#### [DATA SUPPLIED]

________________

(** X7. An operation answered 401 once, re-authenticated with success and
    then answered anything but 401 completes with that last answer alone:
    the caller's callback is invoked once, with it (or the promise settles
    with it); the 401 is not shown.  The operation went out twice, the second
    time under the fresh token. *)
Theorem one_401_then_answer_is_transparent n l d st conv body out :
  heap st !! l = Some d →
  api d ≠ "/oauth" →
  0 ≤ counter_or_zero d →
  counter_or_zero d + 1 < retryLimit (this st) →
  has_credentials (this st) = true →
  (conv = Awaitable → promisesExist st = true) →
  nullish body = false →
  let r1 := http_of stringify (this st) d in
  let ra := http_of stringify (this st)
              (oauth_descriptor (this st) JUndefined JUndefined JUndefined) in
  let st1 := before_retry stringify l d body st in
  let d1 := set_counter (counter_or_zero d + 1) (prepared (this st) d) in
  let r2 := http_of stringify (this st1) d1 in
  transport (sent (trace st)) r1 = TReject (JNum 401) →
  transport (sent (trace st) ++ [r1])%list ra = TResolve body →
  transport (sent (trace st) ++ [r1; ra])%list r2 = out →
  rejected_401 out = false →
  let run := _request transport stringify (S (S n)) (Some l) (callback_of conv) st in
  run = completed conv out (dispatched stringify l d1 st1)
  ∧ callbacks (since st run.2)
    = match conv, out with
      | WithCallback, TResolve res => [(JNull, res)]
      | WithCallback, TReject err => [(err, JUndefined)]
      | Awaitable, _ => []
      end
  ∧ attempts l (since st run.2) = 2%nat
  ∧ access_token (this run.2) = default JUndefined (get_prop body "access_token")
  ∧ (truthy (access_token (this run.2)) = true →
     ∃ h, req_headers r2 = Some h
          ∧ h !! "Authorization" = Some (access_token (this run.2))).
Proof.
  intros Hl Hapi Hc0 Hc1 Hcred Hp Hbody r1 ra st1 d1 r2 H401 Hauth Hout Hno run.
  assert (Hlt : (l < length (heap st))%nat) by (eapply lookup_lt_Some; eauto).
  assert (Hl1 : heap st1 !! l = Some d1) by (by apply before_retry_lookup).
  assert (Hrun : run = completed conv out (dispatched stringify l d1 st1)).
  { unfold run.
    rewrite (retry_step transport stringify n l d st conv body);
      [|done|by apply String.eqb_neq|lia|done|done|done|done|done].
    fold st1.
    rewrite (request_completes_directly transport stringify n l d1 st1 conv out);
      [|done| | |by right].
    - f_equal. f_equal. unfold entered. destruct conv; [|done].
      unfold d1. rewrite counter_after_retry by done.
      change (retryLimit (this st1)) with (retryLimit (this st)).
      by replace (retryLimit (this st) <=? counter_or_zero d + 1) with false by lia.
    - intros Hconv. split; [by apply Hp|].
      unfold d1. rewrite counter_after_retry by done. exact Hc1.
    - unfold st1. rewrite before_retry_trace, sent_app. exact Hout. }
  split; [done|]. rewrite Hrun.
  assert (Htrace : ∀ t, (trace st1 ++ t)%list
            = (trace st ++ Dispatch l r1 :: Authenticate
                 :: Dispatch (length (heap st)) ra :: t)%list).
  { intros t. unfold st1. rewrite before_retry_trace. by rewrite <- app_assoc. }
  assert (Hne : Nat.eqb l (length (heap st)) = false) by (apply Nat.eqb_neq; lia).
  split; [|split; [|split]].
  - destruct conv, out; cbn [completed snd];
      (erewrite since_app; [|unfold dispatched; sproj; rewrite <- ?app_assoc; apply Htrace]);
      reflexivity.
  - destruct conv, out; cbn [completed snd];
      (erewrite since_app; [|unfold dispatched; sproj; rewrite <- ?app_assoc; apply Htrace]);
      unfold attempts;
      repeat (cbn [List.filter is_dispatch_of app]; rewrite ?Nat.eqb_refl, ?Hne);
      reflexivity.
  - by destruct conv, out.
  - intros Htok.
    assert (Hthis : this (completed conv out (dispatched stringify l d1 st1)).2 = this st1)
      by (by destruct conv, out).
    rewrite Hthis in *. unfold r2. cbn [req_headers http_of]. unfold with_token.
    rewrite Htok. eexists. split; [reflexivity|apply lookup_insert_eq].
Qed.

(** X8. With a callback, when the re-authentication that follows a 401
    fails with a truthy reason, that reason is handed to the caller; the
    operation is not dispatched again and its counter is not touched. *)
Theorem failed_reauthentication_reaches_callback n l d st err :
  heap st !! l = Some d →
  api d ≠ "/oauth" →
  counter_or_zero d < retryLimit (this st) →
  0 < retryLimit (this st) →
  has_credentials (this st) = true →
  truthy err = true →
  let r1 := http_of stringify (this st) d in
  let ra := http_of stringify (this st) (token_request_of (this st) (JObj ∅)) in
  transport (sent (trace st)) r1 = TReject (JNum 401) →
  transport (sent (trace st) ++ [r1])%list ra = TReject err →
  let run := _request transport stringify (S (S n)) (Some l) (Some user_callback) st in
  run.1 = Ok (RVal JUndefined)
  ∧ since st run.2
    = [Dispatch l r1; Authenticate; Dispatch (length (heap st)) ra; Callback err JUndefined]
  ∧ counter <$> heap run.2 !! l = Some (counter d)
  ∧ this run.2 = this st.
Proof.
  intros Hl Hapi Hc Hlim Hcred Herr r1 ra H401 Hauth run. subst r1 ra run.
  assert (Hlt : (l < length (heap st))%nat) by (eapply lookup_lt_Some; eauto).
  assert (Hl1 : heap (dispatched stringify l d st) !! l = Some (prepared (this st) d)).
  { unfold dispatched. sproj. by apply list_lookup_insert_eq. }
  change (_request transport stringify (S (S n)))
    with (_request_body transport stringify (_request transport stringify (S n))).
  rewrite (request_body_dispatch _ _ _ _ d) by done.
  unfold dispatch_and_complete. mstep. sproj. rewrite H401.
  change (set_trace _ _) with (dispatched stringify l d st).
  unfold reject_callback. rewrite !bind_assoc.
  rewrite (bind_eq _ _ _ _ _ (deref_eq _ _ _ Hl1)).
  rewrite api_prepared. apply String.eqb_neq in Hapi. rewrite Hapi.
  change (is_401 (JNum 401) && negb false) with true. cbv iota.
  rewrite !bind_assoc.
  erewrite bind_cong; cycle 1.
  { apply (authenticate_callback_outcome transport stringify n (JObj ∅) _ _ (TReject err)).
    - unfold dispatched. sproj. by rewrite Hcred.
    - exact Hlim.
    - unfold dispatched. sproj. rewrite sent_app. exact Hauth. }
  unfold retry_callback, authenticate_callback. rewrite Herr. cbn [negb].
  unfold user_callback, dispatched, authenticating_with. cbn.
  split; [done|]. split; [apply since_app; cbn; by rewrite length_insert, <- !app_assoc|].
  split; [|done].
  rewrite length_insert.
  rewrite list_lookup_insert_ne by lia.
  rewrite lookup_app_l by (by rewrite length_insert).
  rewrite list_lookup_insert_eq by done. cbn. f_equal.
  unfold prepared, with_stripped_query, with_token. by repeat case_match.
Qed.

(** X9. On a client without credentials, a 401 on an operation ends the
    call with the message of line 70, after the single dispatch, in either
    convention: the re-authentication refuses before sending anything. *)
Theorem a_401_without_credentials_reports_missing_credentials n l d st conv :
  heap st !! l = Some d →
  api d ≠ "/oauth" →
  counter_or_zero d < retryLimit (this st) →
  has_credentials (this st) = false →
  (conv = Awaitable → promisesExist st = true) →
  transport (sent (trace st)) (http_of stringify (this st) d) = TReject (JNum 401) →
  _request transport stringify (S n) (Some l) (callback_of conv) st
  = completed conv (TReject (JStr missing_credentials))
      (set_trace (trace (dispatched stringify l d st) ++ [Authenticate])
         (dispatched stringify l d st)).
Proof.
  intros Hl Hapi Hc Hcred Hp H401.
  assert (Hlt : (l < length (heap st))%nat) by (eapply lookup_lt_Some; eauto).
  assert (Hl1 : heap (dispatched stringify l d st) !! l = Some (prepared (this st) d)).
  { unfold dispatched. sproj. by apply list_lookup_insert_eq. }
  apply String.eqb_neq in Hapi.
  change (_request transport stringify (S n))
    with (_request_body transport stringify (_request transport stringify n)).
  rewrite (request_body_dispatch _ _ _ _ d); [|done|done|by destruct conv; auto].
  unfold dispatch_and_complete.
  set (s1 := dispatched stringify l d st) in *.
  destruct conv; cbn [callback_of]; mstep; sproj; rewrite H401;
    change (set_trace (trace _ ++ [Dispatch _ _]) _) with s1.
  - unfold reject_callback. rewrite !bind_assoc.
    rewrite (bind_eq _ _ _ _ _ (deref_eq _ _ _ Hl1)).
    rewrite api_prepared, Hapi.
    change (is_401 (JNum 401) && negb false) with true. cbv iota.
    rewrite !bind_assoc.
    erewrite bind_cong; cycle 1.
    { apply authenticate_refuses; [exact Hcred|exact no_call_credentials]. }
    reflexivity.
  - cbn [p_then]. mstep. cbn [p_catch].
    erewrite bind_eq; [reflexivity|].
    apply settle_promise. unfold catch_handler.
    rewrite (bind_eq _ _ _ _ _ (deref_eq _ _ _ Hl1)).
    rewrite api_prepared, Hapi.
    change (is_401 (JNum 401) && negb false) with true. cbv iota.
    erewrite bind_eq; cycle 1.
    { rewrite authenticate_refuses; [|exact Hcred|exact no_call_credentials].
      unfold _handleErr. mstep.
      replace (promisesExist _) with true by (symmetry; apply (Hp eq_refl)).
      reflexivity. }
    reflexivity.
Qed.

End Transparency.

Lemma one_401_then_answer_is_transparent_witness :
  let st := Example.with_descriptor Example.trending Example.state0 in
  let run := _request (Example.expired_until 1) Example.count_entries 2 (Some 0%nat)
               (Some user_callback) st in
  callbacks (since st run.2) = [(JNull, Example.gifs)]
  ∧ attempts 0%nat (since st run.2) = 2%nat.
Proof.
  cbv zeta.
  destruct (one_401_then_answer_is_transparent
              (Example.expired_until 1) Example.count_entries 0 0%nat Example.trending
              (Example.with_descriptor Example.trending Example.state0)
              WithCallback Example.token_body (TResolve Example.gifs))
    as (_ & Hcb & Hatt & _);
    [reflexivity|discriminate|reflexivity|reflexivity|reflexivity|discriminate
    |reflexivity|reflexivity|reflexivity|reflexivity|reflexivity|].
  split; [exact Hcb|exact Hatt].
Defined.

________________

Beginning with the line in which "apply settle_promise. unfold" appears, set down each line through the last one in the listing, unchanged and with no extras.

#### [ANSWER SECTION]
    apply settle_promise. unfold catch_handler.
    rewrite (bind_eq _ _ _ _ _ (deref_eq _ _ _ Hl1)).
    rewrite api_prepared, Hapi.
    change (is_401 (JNum 401) && negb false) with true. cbv iota.
    erewrite bind_eq; cycle 1.
    { rewrite authenticate_refuses; [|exact Hcred|exact no_call_credentials].
      unfold _handleErr. mstep.
      replace (promisesExist _) with true by (symmetry; apply (Hp eq_refl)).
      reflexivity. }
    reflexivity.
Qed.

End Transparency.

Lemma one_401_then_answer_is_transparent_witness :
  let st := Example.with_descriptor Example.trending Example.state0 in
  let run := _request (Example.expired_until 1) Example.count_entries 2 (Some 0%nat)
               (Some user_callback) st in
  callbacks (since st run.2) = [(JNull, Example.gifs)]
  ∧ attempts 0%nat (since st run.2) = 2%nat.
Proof.
  cbv zeta.
  destruct (one_401_then_answer_is_transparent
              (Example.expired_until 1) Example.count_entries 0 0%nat Example.trending
              (Example.with_descriptor Example.trending Example.state0)
              WithCallback Example.token_body (TResolve Example.gifs))
    as (_ & Hcb & Hatt & _);
    [reflexivity|discriminate|reflexivity|reflexivity|reflexivity|discriminate
    |reflexivity|reflexivity|reflexivity|reflexivity|reflexivity|].
  split; [exact Hcb|exact Hatt].
Defined.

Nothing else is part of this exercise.